• ASSIGNMENT:
Your answer must hold only the lines below from the line containing "Lemma exec_rest i" through the line containing "Lemma exec_state i", each reproduced exactly.

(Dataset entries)
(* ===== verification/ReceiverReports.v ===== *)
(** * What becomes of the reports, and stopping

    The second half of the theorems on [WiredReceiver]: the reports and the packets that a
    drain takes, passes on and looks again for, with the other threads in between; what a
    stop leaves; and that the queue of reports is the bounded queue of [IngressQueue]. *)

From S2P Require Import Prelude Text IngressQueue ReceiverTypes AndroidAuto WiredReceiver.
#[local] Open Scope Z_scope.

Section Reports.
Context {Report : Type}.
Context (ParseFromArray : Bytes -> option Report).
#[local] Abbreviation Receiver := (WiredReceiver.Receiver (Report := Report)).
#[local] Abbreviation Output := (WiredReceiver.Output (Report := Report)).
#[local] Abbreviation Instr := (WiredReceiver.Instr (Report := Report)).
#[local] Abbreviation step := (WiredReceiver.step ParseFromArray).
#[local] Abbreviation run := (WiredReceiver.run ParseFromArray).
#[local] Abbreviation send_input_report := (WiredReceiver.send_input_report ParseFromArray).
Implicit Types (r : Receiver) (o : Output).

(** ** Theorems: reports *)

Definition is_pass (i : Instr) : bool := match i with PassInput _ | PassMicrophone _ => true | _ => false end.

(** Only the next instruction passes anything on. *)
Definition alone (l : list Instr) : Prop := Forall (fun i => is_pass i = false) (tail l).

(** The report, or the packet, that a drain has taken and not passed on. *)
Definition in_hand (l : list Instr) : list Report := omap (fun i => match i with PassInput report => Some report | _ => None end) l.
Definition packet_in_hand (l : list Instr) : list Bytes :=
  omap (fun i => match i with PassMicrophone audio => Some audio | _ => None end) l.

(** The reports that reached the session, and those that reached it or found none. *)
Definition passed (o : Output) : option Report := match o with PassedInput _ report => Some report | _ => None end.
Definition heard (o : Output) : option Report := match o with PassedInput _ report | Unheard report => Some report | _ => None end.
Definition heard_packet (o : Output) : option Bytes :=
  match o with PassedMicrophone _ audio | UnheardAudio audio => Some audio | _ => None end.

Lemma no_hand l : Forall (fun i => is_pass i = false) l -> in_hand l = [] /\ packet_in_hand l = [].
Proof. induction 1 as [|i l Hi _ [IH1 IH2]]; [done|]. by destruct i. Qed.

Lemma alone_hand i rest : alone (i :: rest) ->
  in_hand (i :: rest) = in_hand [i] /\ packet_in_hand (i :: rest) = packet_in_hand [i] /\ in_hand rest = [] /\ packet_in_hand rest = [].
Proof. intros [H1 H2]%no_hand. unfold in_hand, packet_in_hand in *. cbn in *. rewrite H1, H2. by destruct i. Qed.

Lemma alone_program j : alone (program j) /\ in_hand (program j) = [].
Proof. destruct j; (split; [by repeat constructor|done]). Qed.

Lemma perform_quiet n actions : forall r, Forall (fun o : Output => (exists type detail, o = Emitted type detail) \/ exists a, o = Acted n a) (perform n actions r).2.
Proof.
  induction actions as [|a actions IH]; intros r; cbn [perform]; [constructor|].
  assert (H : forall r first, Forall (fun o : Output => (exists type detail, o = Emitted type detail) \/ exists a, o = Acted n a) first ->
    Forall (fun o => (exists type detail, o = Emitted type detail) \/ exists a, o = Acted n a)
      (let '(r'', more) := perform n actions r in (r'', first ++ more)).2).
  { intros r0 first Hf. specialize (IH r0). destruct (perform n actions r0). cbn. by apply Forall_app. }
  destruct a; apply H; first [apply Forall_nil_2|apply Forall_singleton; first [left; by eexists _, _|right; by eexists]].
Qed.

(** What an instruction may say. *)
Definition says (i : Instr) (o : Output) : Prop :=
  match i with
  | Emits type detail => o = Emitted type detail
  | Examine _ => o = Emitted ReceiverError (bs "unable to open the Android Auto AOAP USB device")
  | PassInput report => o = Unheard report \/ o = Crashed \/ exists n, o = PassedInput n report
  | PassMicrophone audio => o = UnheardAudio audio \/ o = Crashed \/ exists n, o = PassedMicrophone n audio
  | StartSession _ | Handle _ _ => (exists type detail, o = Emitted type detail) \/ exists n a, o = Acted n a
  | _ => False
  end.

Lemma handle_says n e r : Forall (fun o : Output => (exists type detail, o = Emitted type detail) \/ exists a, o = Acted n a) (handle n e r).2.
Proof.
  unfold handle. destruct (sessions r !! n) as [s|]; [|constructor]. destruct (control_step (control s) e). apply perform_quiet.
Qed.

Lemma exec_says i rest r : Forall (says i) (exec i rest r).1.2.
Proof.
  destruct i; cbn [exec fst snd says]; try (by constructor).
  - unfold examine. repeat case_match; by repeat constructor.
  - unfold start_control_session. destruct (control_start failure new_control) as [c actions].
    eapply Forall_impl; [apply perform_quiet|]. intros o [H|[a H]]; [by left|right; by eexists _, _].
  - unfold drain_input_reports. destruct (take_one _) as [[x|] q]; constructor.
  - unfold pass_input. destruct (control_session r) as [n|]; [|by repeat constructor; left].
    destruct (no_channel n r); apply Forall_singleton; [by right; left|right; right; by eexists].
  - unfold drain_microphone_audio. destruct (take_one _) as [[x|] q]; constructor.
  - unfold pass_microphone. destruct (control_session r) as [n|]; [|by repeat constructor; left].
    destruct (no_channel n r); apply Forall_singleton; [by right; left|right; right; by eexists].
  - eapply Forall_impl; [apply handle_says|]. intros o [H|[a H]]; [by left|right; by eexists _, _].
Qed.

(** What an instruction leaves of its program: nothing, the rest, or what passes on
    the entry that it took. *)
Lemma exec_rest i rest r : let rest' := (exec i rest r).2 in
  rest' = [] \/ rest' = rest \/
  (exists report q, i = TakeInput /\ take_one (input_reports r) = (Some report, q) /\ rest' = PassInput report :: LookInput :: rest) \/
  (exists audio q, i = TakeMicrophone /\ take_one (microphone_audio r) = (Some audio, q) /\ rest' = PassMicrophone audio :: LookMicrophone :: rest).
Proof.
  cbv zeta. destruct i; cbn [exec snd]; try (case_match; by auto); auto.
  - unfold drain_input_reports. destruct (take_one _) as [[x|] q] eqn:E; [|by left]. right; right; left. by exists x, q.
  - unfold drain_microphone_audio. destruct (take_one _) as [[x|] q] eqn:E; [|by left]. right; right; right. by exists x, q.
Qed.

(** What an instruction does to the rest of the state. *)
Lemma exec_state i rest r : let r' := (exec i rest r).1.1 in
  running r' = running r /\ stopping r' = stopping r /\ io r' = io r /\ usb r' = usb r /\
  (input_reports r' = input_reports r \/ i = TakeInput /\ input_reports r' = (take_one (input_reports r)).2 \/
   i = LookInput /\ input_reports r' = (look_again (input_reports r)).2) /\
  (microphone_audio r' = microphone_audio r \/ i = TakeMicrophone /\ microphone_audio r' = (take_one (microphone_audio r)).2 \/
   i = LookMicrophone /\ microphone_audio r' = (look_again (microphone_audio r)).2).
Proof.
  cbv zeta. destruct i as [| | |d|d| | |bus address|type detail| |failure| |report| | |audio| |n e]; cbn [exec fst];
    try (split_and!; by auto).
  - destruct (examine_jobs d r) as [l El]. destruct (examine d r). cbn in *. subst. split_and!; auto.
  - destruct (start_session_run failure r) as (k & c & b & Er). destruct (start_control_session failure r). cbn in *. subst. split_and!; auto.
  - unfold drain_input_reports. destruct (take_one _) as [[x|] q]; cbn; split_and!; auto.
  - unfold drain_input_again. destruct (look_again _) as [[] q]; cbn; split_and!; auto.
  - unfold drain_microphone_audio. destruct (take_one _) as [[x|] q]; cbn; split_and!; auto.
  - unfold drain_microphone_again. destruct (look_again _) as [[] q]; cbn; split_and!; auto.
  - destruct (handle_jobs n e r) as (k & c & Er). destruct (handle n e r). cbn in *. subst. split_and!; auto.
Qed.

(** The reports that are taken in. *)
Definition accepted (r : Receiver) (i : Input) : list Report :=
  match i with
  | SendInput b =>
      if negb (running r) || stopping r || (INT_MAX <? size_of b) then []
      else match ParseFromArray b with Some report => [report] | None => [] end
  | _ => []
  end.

• RESULT:
Lemma exec_rest i rest r : let rest' := (exec i rest r).2 in
  rest' = [] \/ rest' = rest \/
  (exists report q, i = TakeInput /\ take_one (input_reports r) = (Some report, q) /\ rest' = PassInput report :: LookInput :: rest) \/
  (exists audio q, i = TakeMicrophone /\ take_one (microphone_audio r) = (Some audio, q) /\ rest' = PassMicrophone audio :: LookMicrophone :: rest).
Proof.
  cbv zeta. destruct i; cbn [exec snd]; try (case_match; by auto); auto.
  - unfold drain_input_reports. destruct (take_one _) as [[x|] q] eqn:E; [|by left]. right; right; left. by exists x, q.
  - unfold drain_microphone_audio. destruct (take_one _) as [[x|] q] eqn:E; [|by left]. right; right; right. by exists x, q.
Qed.

(** What an instruction does to the rest of the state. *)
Lemma exec_state i rest r : let r' := (exec i rest r).1.1 in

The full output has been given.